Before my surgery (which went very well, thank you, and from which I am healing alarmingly fast), I finished the first draft of Grilled for Murder, the second local foods mystery, due August 1. Unfortunately, it was about ten thousand words short of the minimum specified in my Kensington contract, 75000.
This often happens with my first drafts, which tend to be a bit, well, sparse, so I wasn’t too worried about it. Within a week of my surgery I found I could sit and type for extended periods, so I am back at work finding ten thousand words. How do I do that?
The easiest way would be to realize I needed five more scenes here and there, so I went looking. I did find one empty scene, which I had labeled Thursday Lunch. My note card for it read, “Bring Tanya back in. What happens?” Oh. That wasn’t very helpful. But I started writing, brought Tanya back in, and a day later had a nice 1200-word scene with several elements of suspense and suspicion, and which connected with something I’d already written that happens later that day.
1200 down, 8800 to go. I didn’t really see any other obvious gaps in the story, though. Back to that sparseness thing. I started reading through every scene to make sure I’d included at least several senses. What does the hardware store smell like? Did I describe how the air felt on Robbie’s skin during one of her long bike rides? What did the villain’s hair look like in the final action scene? How did Abe’s rabbit stew taste at the Hoosier Hollow restaurant? And so on. That process added a couple thousand words.
I went looking for fun southern expressions that a couple of my characters can use, and found some like “Well, butter my butt and call me a biscuit,” “Easier than sliding off a greasy log backwards,” and “He’s busier than a one-legged man in a butt-kicking contest.”
Another trend of mine is forgetting to have people reflect, especially my protagonists. A typical refrain from my critique group is, “Wouldn’t she be thinking about what happened in the last scene?” So I did a pass through looking for that. Another 500 words. Next I’ll check all the areas that Chris Roerden mentions in her excellent, Don’t Murder Your Mystery and see what else I can fix, and make sure I’ve tied off all the red herrings and subplots.

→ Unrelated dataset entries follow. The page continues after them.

(** * Office / membership state synchronisation of discord-office-panel

    Shallow embedding of [server/storage.ts] (both [MemStorage] and
    [DatabaseStorage]), of the Discord gateway module [server/discord.ts]
    and of the route handlers of [server/routes.ts], followed by the
    properties of the specification that concern them and by further
    properties of the same code.

    Conventions of the embedding:
    - a JS [number] holding an id or a bitmask is a [Z]; a JS [string] is a
      [string]; [null] and [undefined] are [None];
    - a JS [Map] is an association list in insertion order ([JsMap]);
    - a relational table is the list of its rows in insertion order;
    - [async] code is run to completion, one call after the other: the
      state it reads and writes, the requests it sends to Discord and the
      clock are threaded through the monad [M];
    - a rejected promise / thrown exception is the outcome [Thrown];
    - [console.log] and [console.error] have no effect on the state and are
      left out. *)

From Stdlib Require Import Ascii ZArith Lia.
From stdpp Require Import base list strings pretty numbers.

Local Open Scope Z_scope.
Local Open Scope string_scope.
Local Open Scope list_scope.

(** ** JavaScript fragments *)

(** Truthiness of an optional string ([undefined], [null] and the empty
    string are falsy). *)
Definition truthy (s : option string) : bool :=
  match s with
  | Some s => negb (String.eqb s EmptyString)
  | None => false
  end.

(** [x || null] on an optional string. *)
Definition or_null (s : option string) : option string :=
  if truthy s then s else None.

(** [x || false] and plain truthiness of an optional boolean. *)
Definition or_false (b : option bool) : bool := default false b.

(** [s.includes(c)] for a one-character needle. *)
Fixpoint includes (c : ascii) (s : string) : bool :=
  match s with
  | EmptyString => false
  | String a r => if Ascii.eqb a c then true else includes c r
  end.

(** [s.split(c)] for a one-character separator; the accumulator holds the
    characters of the current piece, last one first. *)
Fixpoint split_go (c : ascii) (acc : string) (s : string) : list string :=
  match s with
  | EmptyString => [String.rev acc]
  | String a r =>
      if Ascii.eqb a c then String.rev acc :: split_go c EmptyString r
      else split_go c (String a acc) r
  end.
Definition split (c : ascii) (s : string) : list string :=
  split_go c EmptyString s.

(** The insertion-ordered [Map] of JavaScript. *)
Module JsMap.
Section JsMap.
Context {K V : Type} `{EqDecision K}.

Fixpoint get (k : K) (m : list (K * V)) : option V :=
  match m with
  | [] => None
  | (k', v) :: r => if decide (k = k') then Some v else get k r
  end.

Definition has (k : K) (m : list (K * V)) : bool :=
  match get k m with Some _ => true | None => false end.

(** [set] keeps the position of a key that is already present and
    appends a new key at the end. *)
Fixpoint set (k : K) (v : V) (m : list (K * V)) : list (K * V) :=
  match m with
  | [] => [(k, v)]
  | (k', v') :: r =>
      if decide (k = k') then (k, v) :: r else (k', v') :: set k v r
  end.

Fixpoint delete (k : K) (m : list (K * V)) : list (K * V) :=
  match m with
  | [] => []
  | (k', v') :: r =>
      if decide (k = k') then delete k r else (k', v') :: delete k r
  end.

Definition values (m : list (K * V)) : list V := m.*2.
Definition keys (m : list (K * V)) : list K := m.*1.
End JsMap.
End JsMap.

(** ** Data model ([shared/schema.ts]) *)

Module User.
Record t := mk {
  id : string;
  username : string;
  discriminator : string;
  avatar : option string;
  isAdmin : bool;
  accessToken : option string;
  refreshToken : option string;
  tokenExpiry : option Z
}.

(** The placeholder used where a referenced user is missing. *)
Definition unknown (uid : string) : t :=
  {| id := uid; username := "Unknown"; discriminator := "0000";
     isAdmin := false; avatar := None; accessToken := None;
     refreshToken := None; tokenExpiry := None |}.
End User.

Module InsertUser.
Record t := mk {
  id : string;
  username : string;
  discriminator : string;
  avatar : option string;
  isAdmin : option bool;
  accessToken : option string;
  refreshToken : option string;
  tokenExpiry : option Z
}.
End InsertUser.

(** [Partial<User>]: [None] is an absent key; for a column that may be
    [null], [Some None] is the key given as [null].  A key given as
    [undefined] is not represented. *)
Module UserUpdates.
Record t := mk {
  id : option string;
  username : option string;
  discriminator : option string;
  avatar : option (option string);
  isAdmin : option bool;
  accessToken : option (option string);
  refreshToken : option (option string);
  tokenExpiry : option (option Z)
}.

(** No key is given: [Object.entries(updates)] is empty. *)
Definition is_empty (d : t) : bool :=
  match d with
  | mk None None None None None None None None => true
  | _ => false
  end.
End UserUpdates.

Module Office.
(** [voiceChannelId] is the column [storage.ts] reads and writes next to
    the columns of the [offices] table. *)
Record t := mk {
  id : Z;
  name : string;
  description : option string;
  isPrivate : bool;
  ownerId : string;
  status : string;
  createdAt : Z;
  voiceChannelId : option string
}.

Definition with_voiceChannelId (c : option string) (o : t) : t :=
  {| id := id o; name := name o; description := description o;
     isPrivate := isPrivate o; ownerId := ownerId o; status := status o;
     createdAt := createdAt o; voiceChannelId := c |}.
End Office.

Module InsertOffice.
(** [isPrivate] has a column default, so the insert schema makes it
    optional. *)
Record t := mk {
  name : string;
  description : option string;
  isPrivate : option bool;
  ownerId : string
}.

Definition with_ownerId (u : string) (o : t) : t :=
  {| name := name o; description := description o;
     isPrivate := isPrivate o; ownerId := u |}.
End InsertOffice.

Module OfficeMember.
Record t := mk {
  id : Z;
  officeId : Z;
  userId : string;
  isOwner : bool;
  joinedAt : Z
}.
End OfficeMember.

Module InsertOfficeMember.
Record t := mk {
  officeId : Z;
  userId : string;
  isOwner : option bool
}.
End InsertOfficeMember.

(** A membership row together with its resolved user. *)
Module EnrichedMember.
Record t := mk {
  member : OfficeMember.t;
  user : User.t
}.
Definition userId (m : t) : string := OfficeMember.userId (member m).
End EnrichedMember.

(** An office together with its resolved owner, members and member count. *)
Module EnrichedOffice.
Record t := mk {
  office : Office.t;
  owner : User.t;
  members : list EnrichedMember.t;
  memberCount : nat
}.
Definition id (o : t) : Z := Office.id (office o).
Definition ownerId (o : t) : string := Office.ownerId (office o).
Definition isPrivate (o : t) : bool := Office.isPrivate (office o).
Definition voiceChannelId (o : t) : option string :=
  Office.voiceChannelId (office o).
End EnrichedOffice.

#[global] Instance User_eq_dec : EqDecision User.t.
Proof. solve_decision. Defined.
#[global] Instance Office_eq_dec : EqDecision Office.t.
Proof. solve_decision. Defined.
#[global] Instance OfficeMember_eq_dec : EqDecision OfficeMember.t.
Proof. solve_decision. Defined.

(** ** Requests to and responses from the Discord API *)

Module PermissionOverwrite.
Record t := mk {
  id : string;
  type : Z;
  allow : string;
  deny : string
}.
End PermissionOverwrite.

(** The payload of a channel creation. *)
Module ChannelPayload.
Record t := mk {
  name : string;
  type : Z;
  permission_overwrites : list PermissionOverwrite.t;
  parent_id : option string
}.
End ChannelPayload.

(** The body of a permission update. *)
Module PermissionBody.
Record t := mk {
  allow : string;
  deny : string;
  type : Z
}.
End PermissionBody.

Inductive Body :=
  | NoBody
  | ChannelBody (p : ChannelPayload.t)
  | PermissionsBody (p : PermissionBody.t).

Module Request.
Record t := mk {
  method : string;
  url : string;
  headers : list (string * string);
  body : Body
}.
End Request.

Module DiscordUser.
Record t := mk {
  id : string;
  username : string;
  discriminator : string;
  avatar : option string
}.
End DiscordUser.

Module DiscordGuildMember.
Record t := mk {
  user : option DiscordUser.t;
  nick : option string;
  roles : list string
}.
End DiscordGuildMember.

(** The shapes of JSON the code reads from a response. *)
Inductive Json :=
  | JChannel (id : string)
  | JMember (m : DiscordGuildMember.t)
  | JMembers (l : list DiscordGuildMember.t).

(** [json = None]: the body does not parse and [response.json()] rejects. *)
Module Response.
Record t := mk {
  ok : bool;
  status : Z;
  statusText : string;
  json : option Json;
  text : string
}.
End Response.

(** What the process is started with and what it cannot control:
    the environment variables and the behaviour of the network, which
    answers a request in view of the requests sent before it ([None]: the
    [fetch] promise rejects). *)
Module Env.
Record t := mk {
  BOT_TOKEN : string;
  GUILD_ID : string;
  VC_CATEGORY_ID : option string;
  ADMIN_ROLE : option string;
  network : list Request.t → Request.t → option Response.t
}.
End Env.

(** ** The monad of the server code *)

(** The storage object, the requests sent so far and the clock. *)
Record World (S : Type) := mkWorld {
  store : S;
  sent : list Request.t;
  now : Z
}.
Arguments mkWorld {S} _ _ _.
Arguments store {S} _.
Arguments sent {S} _.
Arguments now {S} _.

Inductive outcome (A : Type) :=
  | Returned (a : A)
  | Thrown (e : string).
Arguments Returned {A} _.
Arguments Thrown {A} _.

Definition M (S A : Type) : Type := World S → outcome A * World S.

Definition ret {S A} (a : A) : M S A := λ w, (Returned a, w).
Definition throw {S A} (e : string) : M S A := λ w, (Thrown e, w).
Definition bind {S A B} (m : M S A) (k : A → M S B) : M S B :=
  λ w, match m w with
       | (Returned a, w') => k a w'
       | (Thrown e, w') => (Thrown e, w')
       end.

In the process of successive read-throughs and fixes, I’m up to 69,111, with plenty of time to go. I know after I hand it off to my brilliant and trusty editor, Sherry, for a pass before I send it to my editor at Kensington, she’ll find gaps in the story I need to fill, too. I’ll also need a trimming pass as well, of course, eliminating trite words and dull language.
I know I’ll get to that magic 75000 words as I keep working on the story. If I’m a little short (hey, no jokes!), I don’t think they’ll mind too much. And remember, you can already preorder book one, Flipped for Murder!
Readers, how do you achieve the quantity you need, in writing or elsewhere in your life? Other tips for fleshing out a story? Readers, would you rather see a short cozy or a longer one? And how’s spring by you?